▶ _Aim of the exercise_
Return, exactly and in full, the lines of the records below starting at the one with "panel_method : string" and ending at the one with "figs := blank", and no other lines.

Saved data entries:
"""
(** * Bank statement extraction engine: [parse_currency] and
      [extract_statement_data] of backend/main.py

    The development embeds the two service-layer functions of the converter
    and the fragments of the Python runtime they call: [str] methods, the
    decimal grammar of [float()], the backtracking semantics of the [re]
    module for the operators the ten patterns of the source use, and the
    ascending sort of [DataFrame.sort_values].

    Texts are sequences of code points below 256, so a character is an
    [ascii]; [\d], [\s] and [str.strip] are the Unicode classes restricted
    to that range. *)

From Stdlib Require Import Ascii String.
From Stdlib Require Import List ZArith Bool Lia Permutation Sorted.
Import ListNotations.

Local Open Scope list_scope.
Local Open Scope Z_scope.

Set Implicit Arguments.

(* ===================================================================== *)
(** * Python strings *)
(* ===================================================================== *)

Definition text := list ascii.

(** A string literal of the source. *)
Definition str (s : string) : text := list_ascii_of_string s.

Module PyStr.

Definition code (c : ascii) : Z := Z.of_N (N_of_ascii c).

(** [\d] on code points below 256: the ASCII digits. *)
Definition is_digit (c : ascii) : bool :=
  (48 <=? code c) && (code c <=? 57).
(** The computations of [plot_rate_changes] between the creation of the
    figure and its encoding, in the order of the source. *)
Definition compute_rate_chart (df : DataFrame) (max_bar_labels : Z) (first_rate : Q)
  : outcome rate_chart :=
  let plot_df := sort_values (rows df) in
  let '(rate_change, first_rate) := preprocess df plot_df first_rate in
  colors <- bar_colors rate_change ;;
  labels <- bar_labels rate_change max_bar_labels ;;
  Ok {| chart_rate_change := rate_change;
        chart_colors := colors;
        chart_labels := labels;
        chart_annotations := extrema_annotations (map rate plot_df);
        chart_ticks := set_smart_ticks (map time plot_df) |}.

(** ** The correlation heat map: matrices and masks *)

Inductive cell : Type :=
| Number : num -> cell
| Text : string -> cell.

Record table : Type := {
  columns : list string;
  cells : list (list cell)
}.

(** A correlation matrix with its row and column labels. *)
Record corr_frame : Type := {
  cf_index : list string;
  cf_columns : list string;
  cf_values : list (list num)
}.

(** An n-by-n float array under construction. *)
Definition ndarray : Type := nat -> nat -> Q.

Definition set_item (a : ndarray) (i j : nat) (v : Q) : ndarray :=
  fun i' j' => if (Nat.eqb i i' && Nat.eqb j j')%bool then v else a i' j'.

(** [for i in range(n): corr_values[i, i] = 1.0] *)
Definition fill_ones (n : nat) (a : ndarray) : ndarray :=
  fold_left (fun a i => set_item a i i 1) (seq 0 n) a.

(** [for i in range(n): for j in range(i+1, n): corr_values[j, i] = corr_values[i, j]] *)
Definition symmetrize (n : nat) (a : ndarray) : ndarray :=
  fold_left (fun a i =>
               fold_left (fun a j => set_item a j i (a i j)) (seq (S i) (n - S i)) a)
            (seq 0 n) a.

Definition to_values (n : nat) (a : ndarray) : list (list num) :=
  map (fun i => map (fun j => Val (a i j)) (seq 0 n)) (seq 0 n).

(** The except branch of [generate_correlation_heatmap]; [draws] is what
    [np.random.uniform(-1, 1, (n, n))] returned. *)
Definition fallback_corr (data : table) (draws : ndarray) : corr_frame :=
  let metrics := columns data in
  let n := List.length metrics in
  let corr_values := symmetrize n (fill_ones n draws) in
  {| cf_index := metrics; cf_columns := metrics; cf_values := to_values n corr_values |}.

(** [np.triu(np.ones_like(corr, dtype=bool))] *)
Definition triu_ones (n : nat) : list (list bool) :=
  map (fun i => map (fun j => (i <=? j)%nat) (seq 0 n)) (seq 0 n).

(** [np.fill_diagonal(mask, v)] *)
Definition fill_diagonal (mask : list (list bool)) (v : bool) : list (list bool) :=
  map (fun '(i, r) => map (fun '(j, b) => if Nat.eqb i j then v else b)
                          (combine (seq 0 (List.length r)) r))
      (combine (seq 0 (List.length mask)) mask).

(** Lines 62-66 of [generate_correlation_heatmap]. *)
Definition make_mask (n : nat) (mask_half diagonal : bool) : option (list (list bool)) :=
  if mask_half then
    let mask := triu_ones n in
    if negb diagonal then Some (fill_diagonal mask false) else Some mask
  else None.

(** seaborn draws no cell where the mask is True. *)
Definition hidden (mask : option (list (list bool))) (i j : nat) : bool :=
  match mask with
  | None => false
  | Some m => nth j (nth i m []) false
  end.

Record heat_panel : Type := {
  panel_corr : corr_frame;
  panel_mask : option (list (list bool));
  panel_method : string
}.

(** ** matplotlib.pyplot: the figure registry and the file system *)

Inductive artwork : Type :=
| RateArt : rate_chart -> artwork
| HeatArt : heat_panel -> artwork.

(** A figure is what has been drawn on it; a new figure is blank. *)
Definition figure : Type := list artwork.

Definition blank : figure := [].

(** The PNG that [savefig] produces from a figure at a resolution.  The
    base64 text returned to the caller is a recoding of these bytes and
    is represented by the same value. *)
Record image : Type := {
  img_figure : figure;
  img_dpi : Z
}.

(** The process-wide state of pyplot: the open figures, the current one
    first; the files written so far, the latest first; and how many
    times the random generator has been asked for a matrix. *)
Record world : Type := {
  figs : list figure;
  files : list (string * image);
  rng_calls : nat
}.

(** Computations that read and change that state and may raise. *)
Definition plt (A : Type) : Type := world -> outcome A * world.

Definition ret {A : Type} (a : A) : plt A := fun w => (Ok a, w).

Definition seq_plt {A B : Type} (m : plt A) (k : A -> plt B) : plt B :=
  fun w => match m w with
           | (Ok a, w') => k a w'
           | (Raise e, w') => (Raise e, w')
           end.

Notation "x <~ m ;; k" := (seq_plt m (fun x => k))
  (at level 61, m at next level, right associativity).
Notation "m ;;; k" := (seq_plt m (fun _ => k))
  (at level 61, right associativity).

Definition lift {A : Type} (m : outcome A) : plt A := fun w => (m, w).

(** [plt.close('all')] *)
Definition close_all : plt unit :=
  fun w => (Ok tt, {| figs := []; files := files w; rng_calls := rng_calls w |}).

(** [plt.figure(...)] and [plt.subplots(...)]: a new blank figure
    becomes the current one. *)
Definition new_figure : plt unit :=
  fun w => (Ok tt, {| figs := blank :: figs w; files := files w; rng_calls := rng_calls w |}).

(** [plt.gcf()]: the current figure; when none is open a new blank one
    is created, and stays open. *)
Definition gcf : plt figure :=
  fun w => match figs w with
           | f :: _ => (Ok f, w)
           | [] => (Ok blank, {| figs := [blank]; files := files w; rng_calls := rng_calls w |})
           end.

(** Drawing on the current figure (the axes of this module all belong
    to it). *)
Definition draw (a : artwork) : plt unit :=
  f <~ gcf ;;
  fun w => (Ok tt, {| figs := (f ++ [a]) :: tl (figs w); files := files w;
                      rng_calls := rng_calls w |}).

(** [plt.savefig(img_buffer, format='png', dpi=...)] followed by
    [b64encode(img_buffer.getvalue())] *)
Definition savefig_buffer (dpi : Z) : plt image :=
  f <~ gcf ;; ret {| img_figure := f; img_dpi := dpi |}.

(** [plt.savefig(path, dpi=...)] *)
Definition savefig_file (path : string) (dpi : Z) : plt unit :=
  f <~ gcf ;;
  fun w => (Ok tt, {| figs := figs w;
                      files := (path, {| img_figure := f; img_dpi := dpi |}) :: files w;
                      rng_calls := rng_calls w |}).

(** [plt.close()]: the current figure leaves the registry. *)
Definition close : plt unit :=
  fun w => (Ok tt, {| figs := tl (figs w); files := files w; rng_calls := rng_calls w |}).

(** The latest content written at [path]. *)
Fixpoint read_file (fs : list (string * image)) (path : string) : option image :=
  match fs with
  | [] => None
  | (p, img) :: rest => if String.eqb p path then Some img else read_file rest path
  end.

(** Truth value of the argument [output_file]: None and the empty
    string are false. *)
Definition truthy (output_file : option string) : bool :=
  match output_file with
  | None => false
  | Some s => negb (String.eqb s "")
  end.

Definition when_file (output_file : option string) (k : string -> plt unit) : plt unit :=
  match output_file with
  | Some path => if truthy output_file then k path else ret tt
  | None => ret tt
  end.

(** ** plot_rate_changes *)

Definition plot_rate_changes (df : DataFrame) (max_bar_labels : Z) (first_rate : Q)
           (output_file : option string) : plt image :=
  close_all ;;;
  new_figure ;;;
  chart <~ lift (compute_rate_chart df max_bar_labels first_rate) ;;
  draw (RateArt chart) ;;;
  img_base64 <~ savefig_buffer 100 ;;
  close ;;;
  when_file output_file (fun path => savefig_file path 150) ;;;
  ret img_base64.

(** ** The correlation heat maps *)

Section Correlation.

(** [DataFrame.corr(method=...)] of pandas, which may raise, and the
    matrices [np.random.uniform] returns, call after call. *)
Variable corr : table -> string -> outcome corr_frame.
Variable uniform : nat -> ndarray.

Definition random_uniform : plt ndarray :=
  fun w => (Ok (uniform (rng_calls w)),
            {| figs := figs w; files := files w; rng_calls := S (rng_calls w) |}).

(** Lines 43-59: the matrix the heat map shows. *)
Definition corr_or_fallback (data : table) (method : string) : plt corr_frame :=
  match corr data method with
  | Ok c => ret c
  | Raise _ => draws <~ random_uniform ;; ret (fallback_corr data draws)
  end.

Definition generate_correlation_heatmap (data : table) (method : string)
           (mask_half diagonal : bool) (output_file : option string) : plt image :=
  c <~ corr_or_fallback data method ;;
  let mask := make_mask (List.length (cf_values c)) mask_half diagonal in
  new_figure ;;;
  draw (HeatArt {| panel_corr := c; panel_mask := mask; panel_method := method |}) ;;;
  img_base64 <~ savefig_buffer 150 ;;
  close ;;;
  when_file output_file (fun path => savefig_file path 150) ;;;
  ret img_base64.

(** [data[target_variables]]: the named columns, KeyError when one is
    missing. *)
Fixpoint index_of (name : string) (names : list string) : option nat :=
  match names with
  | [] => None
  | x :: rest => if String.eqb x name then Some O
                 else option_map S (index_of name rest)
  end.

Definition select (data : table) (target_variables : list string) : outcome table :=
  idxs <- map_outcome (fun v => match index_of v (columns data) with
                                | Some i => Ok i
                                | None => Raise KeyError
                                end) target_variables ;;
  Ok {| columns := target_variables;
        cells := map (fun r => map (fun i => nth i r (Number NaN)) idxs) (cells data) |}.

(** [result_images[key] = value] on a dict kept in insertion order. *)
Fixpoint dict_set (d : list (string * image)) (key : string) (value : image)
  : list (string * image) :=
  match d with
  | [] => [(key, value)]
  | (k, v) :: rest => if String.eqb k key then (k, value) :: rest
                      else (k, v) :: dict_set rest key value
  end.

Definition method_file (output_file : option string) (suffix : string) : option string :=
  match output_file with
  | Some path => if truthy output_file then Some (path ++ "_" ++ suffix ++ ".png")%string
                 else None
  | None => None
  end.

(** The first loop: one heat map per method. *)
Fixpoint per_method (filtered_data : table) (methods : list string)
         (output_file : option string) (result_images : list (string * image))
  : plt (list (string * image)) :=
  match methods with
  | [] => ret result_images
  | method :: rest =>
      img_base64 <~ generate_correlation_heatmap filtered_data method true false
                      (method_file output_file method) ;;
      per_method filtered_data rest output_file (dict_set result_images method img_base64)
  end.

(** The second loop: the panels of the combined figure. *)
Fixpoint combined_panels (filtered_data : table) (methods : list string) : plt unit :=
  match methods with
  | [] => ret tt
  | method :: rest =>
      c <~ lift (corr filtered_data method) ;;
      let mask := Some (triu_ones (List.length (cf_values c))) in
      draw (HeatArt {| panel_corr := c; panel_mask := mask; panel_method := method |}) ;;;
      combined_panels filtered_data rest
  end.
(** C2 (as amended).  [animate] submits exactly one engine animation, on the
    element it was given.  Its configuration is the merge of the defaults
    (duration 1, ease power2.out, delay 0, and the two callbacks onComplete
    and onStart set to null), then the options, then the raw properties, a
    later layer overriding an earlier one on every key, except that a truthy
    [options.onStart] (resp. [options.onComplete]) is what the engine
    receives under that key, whatever the raw properties say. *)
Theorem animate_merges_and_submits_once el (properties options : object) s :
  ∃ h s' config,
    animate el properties options s = Ok (h, s') ∧
    calls s' = calls s ++ [GsapTo [el] config h] ∧
    defaults = {[ "duration" := JInt 1; "ease" := VStr "power2.out";
                  "delay" := JInt 0; "onComplete" := VNull;
                  "onStart" := VNull ]} ∧
    ∀ k,
      config !! k =
        if decide (k = "onComplete" ∧ truthy (get options "onComplete") = true)
        then options !! "onComplete"
        else if decide (k = "onStart" ∧ truthy (get options "onStart") = true)
        then options !! "onStart"
        else match properties !! k with
             | Some v => Some v
             | None => match options !! k with
                       | Some v => Some v
                       | None => defaults !! k
                       end
             end.
Proof.
  eexists _, _, _. split; [apply animate_eq|]. cbn.
  split; [reflexivity|]. split; [reflexivity|].
  intros k. rewrite animate_config_lookup.
  repeat case_decide; try reflexivity.
  - destruct_and!. unfold get in *.
    destruct (options !! "onComplete"); [reflexivity | discriminate].
  - destruct_and!. unfold get in *.
    destruct (options !! "onStart"); [reflexivity | discriminate].
Qed.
"""
▶ _Reply_
  panel_method : string
}.

(** ** matplotlib.pyplot: the figure registry and the file system *)

Inductive artwork : Type :=
| RateArt : rate_chart -> artwork
| HeatArt : heat_panel -> artwork.

(** A figure is what has been drawn on it; a new figure is blank. *)
Definition figure : Type := list artwork.

Definition blank : figure := [].

(** The PNG that [savefig] produces from a figure at a resolution.  The
    base64 text returned to the caller is a recoding of these bytes and
    is represented by the same value. *)
Record image : Type := {
  img_figure : figure;
  img_dpi : Z
}.

(** The process-wide state of pyplot: the open figures, the current one
    first; the files written so far, the latest first; and how many
    times the random generator has been asked for a matrix. *)
Record world : Type := {
  figs : list figure;
  files : list (string * image);
  rng_calls : nat
}.

(** Computations that read and change that state and may raise. *)
Definition plt (A : Type) : Type := world -> outcome A * world.

Definition ret {A : Type} (a : A) : plt A := fun w => (Ok a, w).

Definition seq_plt {A B : Type} (m : plt A) (k : A -> plt B) : plt B :=
  fun w => match m w with
           | (Ok a, w') => k a w'
           | (Raise e, w') => (Raise e, w')
           end.

Notation "x <~ m ;; k" := (seq_plt m (fun x => k))
  (at level 61, m at next level, right associativity).
Notation "m ;;; k" := (seq_plt m (fun _ => k))
  (at level 61, right associativity).

Definition lift {A : Type} (m : outcome A) : plt A := fun w => (m, w).

(** [plt.close('all')] *)
Definition close_all : plt unit :=
  fun w => (Ok tt, {| figs := []; files := files w; rng_calls := rng_calls w |}).

(** [plt.figure(...)] and [plt.subplots(...)]: a new blank figure
    becomes the current one. *)
Definition new_figure : plt unit :=
  fun w => (Ok tt, {| figs := blank :: figs w; files := files w; rng_calls := rng_calls w |}).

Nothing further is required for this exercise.